Wir Ertrunkenen
Aussperrungen? Das schien nicht eindeutig festzustehen, jedenfalls war es eine Art Revolution. Nach neun Uhr abends herrschte Ausgangsverbot und jeder, der nach Einbruch der Dunkelheit auf der Straße angetroffen wurde, konnte erschossen werden.
«Wieso ist hier Revolution?», fragte Fräulein Kristina mit Augen, die vor Neugierde glänzten.
Ihr Vater zuckte die Achseln.
«Vermutlich hungern sie», erwiderte er. «Hier sind die Armen sehr arm.»
«Aber das ist ja furchtbar», sagte Fräulein Kristina, «die armen Menschen.»
«Nimm’s nicht so ernst», warf Herman ein. «Es ist das Übliche. Hier unten ist immer Revolution. Es gibt einen Aufschrei, und dann schießen sie aufeinander. Dann soll alles anders werden, und wenn du das nächste Mal herkommst, ist alles beim Alten. Es ist ihr Temperament. Sie können ihr Temperament nicht im Zaum halten. Aber die Zustände verändern können sie auch nicht.»

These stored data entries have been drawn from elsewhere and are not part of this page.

(** A queue of at most 31 frames that drops what does not fit. *)
Fixpoint queue_run (max_len : Z) (es : list rx_event) (q : list (list Z)) : list (option (list Z)) * list (list Z) :=
  match es with
  | [] => ([], q)
  | Frame f :: es' => queue_run max_len es' (if (List.length q <? RX_RING_SIZE - 1)%nat then q ++ [f] else q)
  | Poll :: es' =>
      match q with
      | [] => let '(rs, q) := queue_run max_len es' [] in (None :: rs, q)
      | f :: q => let '(rs, q) := queue_run max_len es' q in (Some (take (Z.to_nat max_len) f) :: rs, q)
      end
  end.

Definition real_frame (e : rx_event) : Prop := match e with Frame f => f <> [] | Poll => True end.

Lemma ring_run_queue max_len es q w :
  0 < max_len -> Forall real_frame es -> Forall (fun f => f <> []) q -> ring_holds q w ->
  fst (ring_run max_len es w) = fst (queue_run max_len es q) /\
  ring_holds (snd (queue_run max_len es q)) (snd (ring_run max_len es w)).
Proof.
  intros Hmax. revert q w; induction es as [|e es IH]; intros q w Hes Hq Hw; [done|].
  apply Forall_cons in Hes as [He Hes]. destruct e as [f|]; cbn [ring_run queue_run].
  - pose proof (deliver_ring_holds q f w Hw) as D. destruct (card_deliver f w) as [b w']. cbn [snd].
    destruct (_ <? _)%nat; destruct D as [_ D]; [apply IH; [done| |done]|subst; by apply IH].
    apply Forall_app. by split; [|constructor].
  - pose proof (poll_holds q max_len w Hw Hq Hmax) as P. destruct (poll max_len w) as [r w1].
    destruct q as [|f q]; destruct P as [-> P].
    + specialize (IH [] w1 Hes Hq P). destruct (ring_run max_len es w1), (queue_run max_len es []). cbn in *. by destruct IH as [-> ?].
    + apply Forall_cons in Hq as [_ Hq]. specialize (IH q w1 Hes Hq P).
      destruct (ring_run max_len es w1), (queue_run max_len es q). cbn in *. by destruct IH as [-> ?].
Qed.

(** ** Starting *)

(** The value a register was last given. *)
Definition reg_value (r : Z) (ws : list (Z * Z)) : Z :=
  foldl (fun v w => if fst w =? r then snd w else v) 0 ws.

Lemma reg_value_app r ws ws' : reg_value r (ws ++ ws') = foldl (fun v w => if fst w =? r then snd w else v) (reg_value r ws) ws'.
Proof. unfold reg_value. apply foldl_app. Qed.

Lemma fill_rx_spec n i s m :
  pool_ok m -> (n <= capacity m)%nat -> (i + n <= List.length (rx_ring s))%nat ->
  exists ring m', fill_rx n i s m = (true, set_rx_ring ring s, m') /\ List.length ring = List.length (rx_ring s) /\
    (forall j, (j < n)%nat -> ring !! (i + j)%nat = Some (mk_rx (page_of m j) 0 0 0 0 0)) /\
    (forall j, (j < i)%nat -> ring !! j = rx_ring s !! j).
Proof.
  revert i s m; induction n as [|n IH]; intros i s m Hm Hc Hl; cbn [fill_rx].
  { exists (rx_ring s), m. split_and!; [by destruct s|done|intros; lia|done]. }
  assert (has_page m) as Hp.
  { destruct (decide (free_memory_start m + PAGE_SIZE < free_memory_end m)) as [|N]; [done|].
    rewrite (capacity_0 m) in Hc by exact N. lia. }
  pose proof (capacity_S m Hm Hp) as Ec. pose proof (alloc_pool_ok m Hm) as Hm1. pose proof (page_of_alloc m) as Hpg.
  pose proof (pmm_alloc_some m Hm Hp) as Ea. destruct (pmm_alloc_page m) as [buf m1]. cbn [fst snd] in *.
  injection Ea as -> Em1. destruct Hm as [P1 P2 P3 P4]. destruct (Z.eqb_spec (free_memory_start m) 0); [lia|].
  destruct (IH (S i) (set_rx_ring (<[i := mk_rx (free_memory_start m) 0 0 0 0 0]> (rx_ring s)) s) m1) as (ring & m' & E & L & A & B);
    [done|lia|cbn; rewrite length_insert; lia|].
  exists ring, m'. cbn [rx_ring set_rx_ring] in *. rewrite length_insert in L. split_and!; [by rewrite E|done| |].
  - intros [|j] Hj.
    + rewrite Nat.add_0_r, B, list_lookup_insert_eq by lia. unfold page_of. do 2 f_equal. lia.
    + replace (i + S j)%nat with (S i + j)%nat by lia. rewrite A by lia. by rewrite Hpg.
  - intros j Hj. rewrite B, list_lookup_insert_ne by lia. done.
Qed.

Das Wort «Revolution» machte die Runde an Deck. Sie mussten es in den Mund nehmen und schmecken. Es war wie eine exotische Frucht, voller fremder, erregender Aromen. Die Revolution gehörte hierher, in den Süden. Nun konnten sie nach Hause zurückehren und erzählen, sie hätten es gesehen. Allerdings gab es so gut wie nichts zu sehen. Die Sardinenfischer schienen die Umwälzungen nicht zu betreffen – wenn es denn überhaupt eine Revolution war. Sie kamen jeden Tag mit schwer beladenen Booten heim. Doch dann weitete sich der Streik aus, und es ging das Gerücht, dass nun auch die Sardinenfabriken bestreikt wurden.
In den kommenden Tagen liefen die Fischer nicht aus, und um die Kristina wurde es ruhig. Die Nauta und die Rosenhjem liefen ein. Es entstand ein kleines schwimmendes Marstal mit einem lebhaften Verkehr zwischen den Schiffen. Besuche wurden gemacht, und man trank Kaffee. Fräulein Kristian setzte ihre Spaziergänge mit Ivar aus, um die Kapitäne zu unterhalten; alles Bekannte ihres Vaters, die auch zu Hause in Marstal bei ihnen ein und aus gingen. Mit ihnen besuchte sie die Stadt, die trotz der Revolution ruhig war. Sie ruderte das Boot, das sie an Land brachte. Ja, sie war eine richtige Kapitänstochter.
Sie kam mit einem Blumenstrauß zurück, der ihr von einem Gärtner in einem Park geschenkt worden war, und berichtete munter von einem großen Café am Marktplatz, auf dem ein Militärorchester spielte.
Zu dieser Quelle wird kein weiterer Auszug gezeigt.